§ Work required
Copy out again, unchanged, the listing below from the line that has "Definition add (root" through the line that has "root ← on_store (DataTreeStore.load".

§ Extracted data
————————

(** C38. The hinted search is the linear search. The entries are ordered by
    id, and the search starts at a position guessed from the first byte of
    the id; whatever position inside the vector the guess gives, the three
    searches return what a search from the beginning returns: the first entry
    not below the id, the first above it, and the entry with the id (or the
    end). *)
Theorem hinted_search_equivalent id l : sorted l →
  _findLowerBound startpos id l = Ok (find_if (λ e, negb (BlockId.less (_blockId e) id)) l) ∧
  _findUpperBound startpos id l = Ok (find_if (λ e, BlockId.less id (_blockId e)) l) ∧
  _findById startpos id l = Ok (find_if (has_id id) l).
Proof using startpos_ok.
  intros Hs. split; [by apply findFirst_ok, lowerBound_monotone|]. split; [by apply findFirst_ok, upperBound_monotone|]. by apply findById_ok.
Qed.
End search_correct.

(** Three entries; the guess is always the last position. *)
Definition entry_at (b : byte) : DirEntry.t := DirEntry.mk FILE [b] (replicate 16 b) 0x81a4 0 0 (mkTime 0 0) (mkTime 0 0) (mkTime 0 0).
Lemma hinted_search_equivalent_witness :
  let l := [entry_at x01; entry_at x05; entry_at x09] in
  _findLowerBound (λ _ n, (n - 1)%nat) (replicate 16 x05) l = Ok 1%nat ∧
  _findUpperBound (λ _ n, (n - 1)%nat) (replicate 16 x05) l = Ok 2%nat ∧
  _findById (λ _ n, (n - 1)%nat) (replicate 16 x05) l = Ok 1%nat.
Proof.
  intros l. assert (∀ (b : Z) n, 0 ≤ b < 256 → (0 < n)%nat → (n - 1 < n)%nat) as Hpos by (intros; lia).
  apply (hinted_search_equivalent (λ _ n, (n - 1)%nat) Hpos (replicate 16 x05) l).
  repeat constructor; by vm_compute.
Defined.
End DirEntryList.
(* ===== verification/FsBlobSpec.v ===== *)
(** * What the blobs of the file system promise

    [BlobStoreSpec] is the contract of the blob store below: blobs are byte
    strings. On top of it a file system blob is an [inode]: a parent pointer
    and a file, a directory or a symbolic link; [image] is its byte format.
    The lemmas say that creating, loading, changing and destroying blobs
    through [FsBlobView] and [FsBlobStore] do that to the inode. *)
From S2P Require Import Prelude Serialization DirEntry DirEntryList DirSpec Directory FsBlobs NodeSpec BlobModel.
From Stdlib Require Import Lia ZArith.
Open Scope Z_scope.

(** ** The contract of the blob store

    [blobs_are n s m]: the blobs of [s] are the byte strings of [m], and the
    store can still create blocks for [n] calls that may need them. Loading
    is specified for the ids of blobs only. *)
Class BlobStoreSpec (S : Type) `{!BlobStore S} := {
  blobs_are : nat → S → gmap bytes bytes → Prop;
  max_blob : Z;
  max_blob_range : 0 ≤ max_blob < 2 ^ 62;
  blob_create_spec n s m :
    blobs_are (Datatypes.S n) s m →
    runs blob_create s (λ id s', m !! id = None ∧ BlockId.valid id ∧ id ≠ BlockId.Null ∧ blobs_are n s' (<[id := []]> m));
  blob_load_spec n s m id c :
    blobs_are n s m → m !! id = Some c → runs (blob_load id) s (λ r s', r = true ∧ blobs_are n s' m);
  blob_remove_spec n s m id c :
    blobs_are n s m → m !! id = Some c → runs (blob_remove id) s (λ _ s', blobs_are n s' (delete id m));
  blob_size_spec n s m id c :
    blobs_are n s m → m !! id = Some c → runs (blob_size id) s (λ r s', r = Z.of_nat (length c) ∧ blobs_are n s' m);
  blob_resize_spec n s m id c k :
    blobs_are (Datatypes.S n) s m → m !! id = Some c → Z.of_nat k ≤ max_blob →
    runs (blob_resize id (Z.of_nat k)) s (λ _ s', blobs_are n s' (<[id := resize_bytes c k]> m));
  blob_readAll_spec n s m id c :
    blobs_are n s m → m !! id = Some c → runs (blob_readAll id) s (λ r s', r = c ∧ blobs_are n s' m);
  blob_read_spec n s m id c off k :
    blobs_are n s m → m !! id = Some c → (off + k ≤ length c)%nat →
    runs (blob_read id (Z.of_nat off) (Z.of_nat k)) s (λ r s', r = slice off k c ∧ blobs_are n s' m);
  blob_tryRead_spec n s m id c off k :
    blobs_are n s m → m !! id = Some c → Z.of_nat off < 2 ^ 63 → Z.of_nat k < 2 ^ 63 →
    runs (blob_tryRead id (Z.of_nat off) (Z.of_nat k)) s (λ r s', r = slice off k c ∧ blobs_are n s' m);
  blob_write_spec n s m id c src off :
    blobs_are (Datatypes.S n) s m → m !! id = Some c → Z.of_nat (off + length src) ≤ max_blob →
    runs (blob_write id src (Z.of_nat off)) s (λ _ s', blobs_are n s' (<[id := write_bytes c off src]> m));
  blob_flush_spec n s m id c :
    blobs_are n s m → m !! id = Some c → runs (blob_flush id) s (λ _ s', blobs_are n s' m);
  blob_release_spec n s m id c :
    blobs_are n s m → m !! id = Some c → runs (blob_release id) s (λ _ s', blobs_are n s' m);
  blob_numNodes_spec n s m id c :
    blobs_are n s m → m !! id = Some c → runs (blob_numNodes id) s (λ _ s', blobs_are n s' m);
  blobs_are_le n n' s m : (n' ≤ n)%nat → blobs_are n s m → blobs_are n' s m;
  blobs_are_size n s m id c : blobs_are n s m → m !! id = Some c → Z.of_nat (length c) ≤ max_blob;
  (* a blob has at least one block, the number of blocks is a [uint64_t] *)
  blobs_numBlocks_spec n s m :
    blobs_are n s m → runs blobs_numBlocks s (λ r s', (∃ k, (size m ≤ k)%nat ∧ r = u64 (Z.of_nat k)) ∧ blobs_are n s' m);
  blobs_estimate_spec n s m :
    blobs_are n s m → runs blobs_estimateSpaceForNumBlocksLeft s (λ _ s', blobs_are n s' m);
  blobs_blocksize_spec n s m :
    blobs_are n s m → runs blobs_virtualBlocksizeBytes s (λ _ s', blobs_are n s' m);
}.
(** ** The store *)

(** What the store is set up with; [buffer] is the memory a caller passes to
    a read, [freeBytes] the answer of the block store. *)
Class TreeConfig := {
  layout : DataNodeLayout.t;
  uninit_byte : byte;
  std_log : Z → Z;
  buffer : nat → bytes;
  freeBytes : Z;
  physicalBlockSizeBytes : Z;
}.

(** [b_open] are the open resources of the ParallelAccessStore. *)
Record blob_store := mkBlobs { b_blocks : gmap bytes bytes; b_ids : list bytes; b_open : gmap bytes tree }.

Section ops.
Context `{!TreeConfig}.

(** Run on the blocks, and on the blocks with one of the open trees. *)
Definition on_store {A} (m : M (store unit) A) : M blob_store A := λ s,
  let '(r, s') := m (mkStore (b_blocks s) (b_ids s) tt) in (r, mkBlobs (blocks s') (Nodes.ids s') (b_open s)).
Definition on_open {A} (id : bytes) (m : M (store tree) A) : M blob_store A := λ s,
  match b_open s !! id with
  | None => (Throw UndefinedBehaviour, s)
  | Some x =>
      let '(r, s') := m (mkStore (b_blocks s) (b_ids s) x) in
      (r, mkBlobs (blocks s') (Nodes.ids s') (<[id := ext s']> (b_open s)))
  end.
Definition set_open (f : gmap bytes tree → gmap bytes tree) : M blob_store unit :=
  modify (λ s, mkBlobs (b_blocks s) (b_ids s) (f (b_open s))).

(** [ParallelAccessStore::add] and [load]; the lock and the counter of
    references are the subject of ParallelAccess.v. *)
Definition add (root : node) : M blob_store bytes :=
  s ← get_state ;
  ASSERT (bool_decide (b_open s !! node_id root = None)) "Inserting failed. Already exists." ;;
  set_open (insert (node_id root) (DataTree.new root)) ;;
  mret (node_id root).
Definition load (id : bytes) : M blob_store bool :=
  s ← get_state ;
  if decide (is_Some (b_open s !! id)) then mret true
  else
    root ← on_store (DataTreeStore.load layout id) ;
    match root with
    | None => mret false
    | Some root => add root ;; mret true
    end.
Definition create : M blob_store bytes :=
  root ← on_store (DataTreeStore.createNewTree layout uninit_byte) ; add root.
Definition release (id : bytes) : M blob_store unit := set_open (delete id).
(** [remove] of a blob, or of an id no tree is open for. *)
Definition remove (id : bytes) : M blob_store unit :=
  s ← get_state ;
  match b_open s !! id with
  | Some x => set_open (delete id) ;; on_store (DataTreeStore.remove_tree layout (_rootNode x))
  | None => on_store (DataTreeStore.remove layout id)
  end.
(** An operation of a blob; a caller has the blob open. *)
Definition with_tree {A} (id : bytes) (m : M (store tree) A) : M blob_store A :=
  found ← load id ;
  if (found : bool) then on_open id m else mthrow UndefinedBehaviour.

————————

§ Task answer
Definition add (root : node) : M blob_store bytes :=
  s ← get_state ;
  ASSERT (bool_decide (b_open s !! node_id root = None)) "Inserting failed. Already exists." ;;
  set_open (insert (node_id root) (DataTree.new root)) ;;
  mret (node_id root).
Definition load (id : bytes) : M blob_store bool :=
  s ← get_state ;
  if decide (is_Some (b_open s !! id)) then mret true
  else
    root ← on_store (DataTreeStore.load layout id) ;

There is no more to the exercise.